-- Excerpted data follows --
(** C4.  The impact weight is [max(|positive - negative|, 0.001) ** 1.5]
    times a boost, the boost being 3.0 when a keyword of the list occurs in
    the lower-cased text and 1.0 when none does; it is strictly positive
    for every score, and with [positive = negative] its base is the floor
    0.001.  Lower-casing is what makes the test blind to letter case: the
    boost is 3.0 as soon as a stretch of the text spells a keyword in any
    mix of upper and lower case, on ASCII text it is 1.0 when no stretch
    does, and the lower-cased ASCII text has the same letters and no
    capital. *)
Theorem impact_weight_formula (score : SentimentScores) (text : string) :
  let epsilon := 0.001 in
  let gamma := 1.5 in
  let base := Rmax (Rabs (positive score - negative score)) epsilon in
  (keyword_hit text -> _impact_weight score text = Rpower base gamma * 3.0) /\
  (~ keyword_hit text -> _impact_weight score text = Rpower base gamma * 1.0) /\
  0 < _impact_weight score text /\
  _impact_weight score text <> 0 /\
  (positive score = negative score -> base = epsilon) /\
  (caseless_hit text -> _impact_weight score text = Rpower base gamma * 3.0) /\
  (ascii_only text = true -> ~ caseless_hit text ->
   _impact_weight score text = Rpower base gamma * 1.0) /\
  (ascii_only text = true ->
   spelled text (lower text) /\ no_upper (lower text) = true).
Proof.
  intros epsilon gamma base.
  assert (E : (1e-3 : R) = epsilon) by (unfold epsilon; lra).
  assert (Hit : keyword_hit text ->
                _impact_weight score text = Rpower base gamma * 3.0).
  { intros H. unfold _impact_weight. rewrite (impact_boost_hit H).
    fold gamma. rewrite E. reflexivity. }
  assert (Miss : ~ keyword_hit text ->
                 _impact_weight score text = Rpower base gamma * 1.0).
  { intros H. unfold _impact_weight. rewrite (impact_boost_miss H).
    fold gamma. rewrite E. reflexivity. }
  split; [exact Hit|]. split; [exact Miss|].
  split; [apply impact_weight_pos|].
  split; [pose proof (impact_weight_pos score text); lra|].
  split.
  { intros H. unfold base. rewrite H, Rminus_diag, Rabs_R0.
    apply Rmax_right. unfold epsilon. lra. }
  split; [|split].
  - intros H. apply Hit. now apply keyword_hit_caseless.
  - intros _ H. apply Miss. intros K. apply H. now apply keyword_hit_caseless.
  - intros _. apply lower_spelled.
Qed.

End ImpactFacts.

(** A headline naming the Fed in capitals is boosted threefold. *)
Lemma impact_weight_formula_witness :
  _impact_weight (mkScores 0.9 0.05 0.05) "FED holds rates"
  = (Rpower (Rmax (Rabs (0.9 - 0.05)) 0.001) 1.5 * 3.0)%R.
Proof.
  apply (proj1 (proj2 (proj2 (proj2 (proj2 (proj2
           (impact_weight_formula (mkScores 0.9 0.05 0.05)
                                  "FED holds rates"))))))).
  exists "fed", "", "FED", " holds rates".
  split; [simpl; tauto|]. split; [reflexivity|].
  simpl. repeat split; right; split; reflexivity.
Defined.

(** ** The run *)

Section RunFacts.

Variable fromisoformat : string -> option datetime.
Variable analyze_batch : list string -> outcome (list SentimentScores).
Variable compute_index :
  list SentimentScores -> list R -> outcome IndexComponents.
Variable now_at : nat -> Z.
Variable now_end : Z.

#[local] Abbreviation rw := (_recency_weight fromisoformat).
#[local] Abbreviation collect' := (collect fromisoformat now_at).
#[local] Abbreviation kept' := (kept fromisoformat now_at).
#[local] Abbreviation select' := (select fromisoformat now_at).
#[local] Abbreviation run_of :=
  (analyze_documents fromisoformat analyze_batch compute_index now_at now_end).

(** The trace monad obeys the monad laws. *)
Lemma bind_ret_l (A B : Type) (a : A) (k : A -> M B) : bind (ret a) k = k a.
Proof. unfold bind, ret. now destruct (k a). Qed.

Lemma bind_ret_r (A : Type) (m : M A) : bind m ret = m.
Proof.
  destruct m as [tr [a|e]]; simpl; [|reflexivity].
  now rewrite app_nil_r.
Qed.

Lemma bind_assoc (A B C : Type) (m : M A) (k : A -> M B) (h : B -> M C) :
  bind (bind m k) h = bind m (fun a => bind (k a) h).
Proof.
  destruct m as [tr [a|e]]; simpl; [|reflexivity].
  destruct (k a) as [tr1 [b|e]]; simpl; [|reflexivity].
  destruct (h b) as [tr2 r]. now rewrite app_assoc.
Qed.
-- Excerpted data concluded --
→ Assignment: Output each line of the material above. Nothing should differ from the original.

→ Completed exercise:
(** C4.  The impact weight is [max(|positive - negative|, 0.001) ** 1.5]
    times a boost, the boost being 3.0 when a keyword of the list occurs in
    the lower-cased text and 1.0 when none does; it is strictly positive
    for every score, and with [positive = negative] its base is the floor
    0.001.  Lower-casing is what makes the test blind to letter case: the
    boost is 3.0 as soon as a stretch of the text spells a keyword in any
    mix of upper and lower case, on ASCII text it is 1.0 when no stretch
    does, and the lower-cased ASCII text has the same letters and no
    capital. *)
Theorem impact_weight_formula (score : SentimentScores) (text : string) :
  let epsilon := 0.001 in
  let gamma := 1.5 in
  let base := Rmax (Rabs (positive score - negative score)) epsilon in
  (keyword_hit text -> _impact_weight score text = Rpower base gamma * 3.0) /\
  (~ keyword_hit text -> _impact_weight score text = Rpower base gamma * 1.0) /\
  0 < _impact_weight score text /\
  _impact_weight score text <> 0 /\
  (positive score = negative score -> base = epsilon) /\
  (caseless_hit text -> _impact_weight score text = Rpower base gamma * 3.0) /\
  (ascii_only text = true -> ~ caseless_hit text ->
   _impact_weight score text = Rpower base gamma * 1.0) /\
  (ascii_only text = true ->
   spelled text (lower text) /\ no_upper (lower text) = true).
Proof.
  intros epsilon gamma base.
  assert (E : (1e-3 : R) = epsilon) by (unfold epsilon; lra).
  assert (Hit : keyword_hit text ->
                _impact_weight score text = Rpower base gamma * 3.0).
  { intros H. unfold _impact_weight. rewrite (impact_boost_hit H).
    fold gamma. rewrite E. reflexivity. }
  assert (Miss : ~ keyword_hit text ->
                 _impact_weight score text = Rpower base gamma * 1.0).
  { intros H. unfold _impact_weight. rewrite (impact_boost_miss H).
    fold gamma. rewrite E. reflexivity. }
  split; [exact Hit|]. split; [exact Miss|].
  split; [apply impact_weight_pos|].
  split; [pose proof (impact_weight_pos score text); lra|].
  split.
  { intros H. unfold base. rewrite H, Rminus_diag, Rabs_R0.
    apply Rmax_right. unfold epsilon. lra. }
  split; [|split].
  - intros H. apply Hit. now apply keyword_hit_caseless.
  - intros _ H. apply Miss. intros K. apply H. now apply keyword_hit_caseless.
  - intros _. apply lower_spelled.
Qed.

End ImpactFacts.

(** A headline naming the Fed in capitals is boosted threefold. *)
Lemma impact_weight_formula_witness :
  _impact_weight (mkScores 0.9 0.05 0.05) "FED holds rates"
  = (Rpower (Rmax (Rabs (0.9 - 0.05)) 0.001) 1.5 * 3.0)%R.
Proof.
  apply (proj1 (proj2 (proj2 (proj2 (proj2 (proj2
           (impact_weight_formula (mkScores 0.9 0.05 0.05)
                                  "FED holds rates"))))))).
  exists "fed", "", "FED", " holds rates".
  split; [simpl; tauto|]. split; [reflexivity|].
  simpl. repeat split; right; split; reflexivity.
Defined.

(** ** The run *)

Section RunFacts.

Variable fromisoformat : string -> option datetime.
Variable analyze_batch : list string -> outcome (list SentimentScores).
Variable compute_index :
  list SentimentScores -> list R -> outcome IndexComponents.
Variable now_at : nat -> Z.
Variable now_end : Z.

#[local] Abbreviation rw := (_recency_weight fromisoformat).
#[local] Abbreviation collect' := (collect fromisoformat now_at).
#[local] Abbreviation kept' := (kept fromisoformat now_at).
#[local] Abbreviation select' := (select fromisoformat now_at).
#[local] Abbreviation run_of :=
  (analyze_documents fromisoformat analyze_batch compute_index now_at now_end).

(** The trace monad obeys the monad laws. *)
Lemma bind_ret_l (A B : Type) (a : A) (k : A -> M B) : bind (ret a) k = k a.
Proof. unfold bind, ret. now destruct (k a). Qed.

Lemma bind_ret_r (A : Type) (m : M A) : bind m ret = m.
Proof.
  destruct m as [tr [a|e]]; simpl; [|reflexivity].
  now rewrite app_nil_r.
Qed.

Lemma bind_assoc (A B C : Type) (m : M A) (k : A -> M B) (h : B -> M C) :
  bind (bind m k) h = bind m (fun a => bind (k a) h).
Proof.
  destruct m as [tr [a|e]]; simpl; [|reflexivity].
  destruct (k a) as [tr1 [b|e]]; simpl; [|reflexivity].
  destruct (h b) as [tr2 r]. now rewrite app_assoc.
Qed.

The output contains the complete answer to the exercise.